Work item
The data below is to be repeated in full, exactly as shown.

==============================

Context {F : ModelFamily}.
Variable argsort : list Q -> list nat.
Variable recursion_limit : nat.

(** X1 (shape of a fitted tree): the tree that [fit] returns on a freshly
    constructed estimator is well formed for the number of columns of the
    training matrix: every node has a posterior, a node without split value
    has no children, and a node with a split value has both children, a
    split dimension among the columns and a recorded likelihood that is
    strictly above the recorded no-split likelihood.  Its root records the
    number of columns as [n_dim] and the number of rows, which is the number
    of targets, as [n_data]. *)
Theorem fit_returns_well_formed_tree pp pr lvl X M y delta prune_after
    feature_names names (t : node Dist) :
  _normalize_data_and_feature_names X feature_names = Ok (M, names) ->
  fit argsort recursion_limit (new_node pp pr lvl) X y delta prune_after
    feature_names = Ok t ->
  well_formed (ncols M) t /\
  n_dim t = Some (ncols M) /\
  n_data t = Some (nrows M) /\
  nrows M = length y.
Proof.
  intros HX H.
  apply fit_new_node_facts in H.
  destruct H as (M' & names' & HX' & Hrows & W & D & N & _).
  rewrite HX in HX'. inversion HX'; subst M' names'. auto.
Qed.

(** X2 (what [fit] insists on): [fit] returns a tree only if [_check_target]
    accepts the targets, neither of the two comparisons of the range check,
    [delta < 0.0] and [delta > 1.0], holds (a [delta] that is a number then
    lies in [0, 1]), [X] normalizes to a matrix with one row per target and
    at least one column, there is not exactly one target (on which [len(y)]
    raises after the squeeze), and the recursion limit is not zero. *)
Theorem fit_accepts_only_valid_input (self : node Dist) X y delta prune_after
    feature_names t :
  fit argsort recursion_limit self X y delta prune_after feature_names = Ok t ->
  check_target y = Ok tt /\
  ~ (delta < 0)%Q /\
  ~ (1 < delta)%Q /\
  length y <> 1 /\
  0 < recursion_limit /\
  exists M names,
    _normalize_data_and_feature_names X feature_names = Ok (M, names) /\
    nrows M = length y /\
    0 < ncols M.
Proof.
  intro H. apply fit_inv in H.
  destruct H as (M & names & t0 & Hct & D0 & D1 & HX & Hy & Hrows & Hfit & _).
  apply Qltb_false in D0. apply Qltb_false in D1.
  split; [ exact Hct | ].
  split; [ apply Qle_not_lt; exact D0 | ].
  split; [ apply Qle_not_lt; exact D1 | ].
  split; [ exact Hy | ].
  destruct recursion_limit as [ | fuel ]; [ discriminate Hfit | ].
  split; [ lia | ].
  exists M, names. split; [ exact HX | ]. split; [ exact Hrows | ].
  apply _fit_inv in Hfit.
  destruct Hfit as (n & sidx & row0 & y0 & b & i & d & _ & Hs & Hr0 & _).
  simpl in Hs.
  destruct (@initial_sort_indices_rows argsort M (seq 0 (ncols M)) sidx Hs 0 row0 Hr0)
    as (dim & _ & Hlt & _).
  lia.
Qed.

==============================

Solution to this task
Context {F : ModelFamily}.
Variable argsort : list Q -> list nat.
Variable recursion_limit : nat.

(** X1 (shape of a fitted tree): the tree that [fit] returns on a freshly
    constructed estimator is well formed for the number of columns of the
    training matrix: every node has a posterior, a node without split value
    has no children, and a node with a split value has both children, a
    split dimension among the columns and a recorded likelihood that is
    strictly above the recorded no-split likelihood.  Its root records the
    number of columns as [n_dim] and the number of rows, which is the number
    of targets, as [n_data]. *)
Theorem fit_returns_well_formed_tree pp pr lvl X M y delta prune_after
    feature_names names (t : node Dist) :
  _normalize_data_and_feature_names X feature_names = Ok (M, names) ->
  fit argsort recursion_limit (new_node pp pr lvl) X y delta prune_after
    feature_names = Ok t ->
  well_formed (ncols M) t /\
  n_dim t = Some (ncols M) /\
  n_data t = Some (nrows M) /\
  nrows M = length y.
Proof.
  intros HX H.
  apply fit_new_node_facts in H.
  destruct H as (M' & names' & HX' & Hrows & W & D & N & _).
  rewrite HX in HX'. inversion HX'; subst M' names'. auto.
Qed.

(** X2 (what [fit] insists on): [fit] returns a tree only if [_check_target]
    accepts the targets, neither of the two comparisons of the range check,
    [delta < 0.0] and [delta > 1.0], holds (a [delta] that is a number then
    lies in [0, 1]), [X] normalizes to a matrix with one row per target and
    at least one column, there is not exactly one target (on which [len(y)]
    raises after the squeeze), and the recursion limit is not zero. *)
Theorem fit_accepts_only_valid_input (self : node Dist) X y delta prune_after
    feature_names t :
  fit argsort recursion_limit self X y delta prune_after feature_names = Ok t ->
  check_target y = Ok tt /\
  ~ (delta < 0)%Q /\
  ~ (1 < delta)%Q /\
  length y <> 1 /\
  0 < recursion_limit /\
  exists M names,
    _normalize_data_and_feature_names X feature_names = Ok (M, names) /\
    nrows M = length y /\
    0 < ncols M.
Proof.
  intro H. apply fit_inv in H.
  destruct H as (M & names & t0 & Hct & D0 & D1 & HX & Hy & Hrows & Hfit & _).
  apply Qltb_false in D0. apply Qltb_false in D1.
  split; [ exact Hct | ].
  split; [ apply Qle_not_lt; exact D0 | ].
  split; [ apply Qle_not_lt; exact D1 | ].
  split; [ exact Hy | ].
  destruct recursion_limit as [ | fuel ]; [ discriminate Hfit | ].
  split; [ lia | ].
  exists M, names. split; [ exact HX | ]. split; [ exact Hrows | ].
  apply _fit_inv in Hfit.
  destruct Hfit as (n & sidx & row0 & y0 & b & i & d & _ & Hs & Hr0 & _).
  simpl in Hs.
  destruct (@initial_sort_indices_rows argsort M (seq 0 (ncols M)) sidx Hs 0 row0 Hr0)
    as (dim & _ & Hlt & _).
  lia.
Qed.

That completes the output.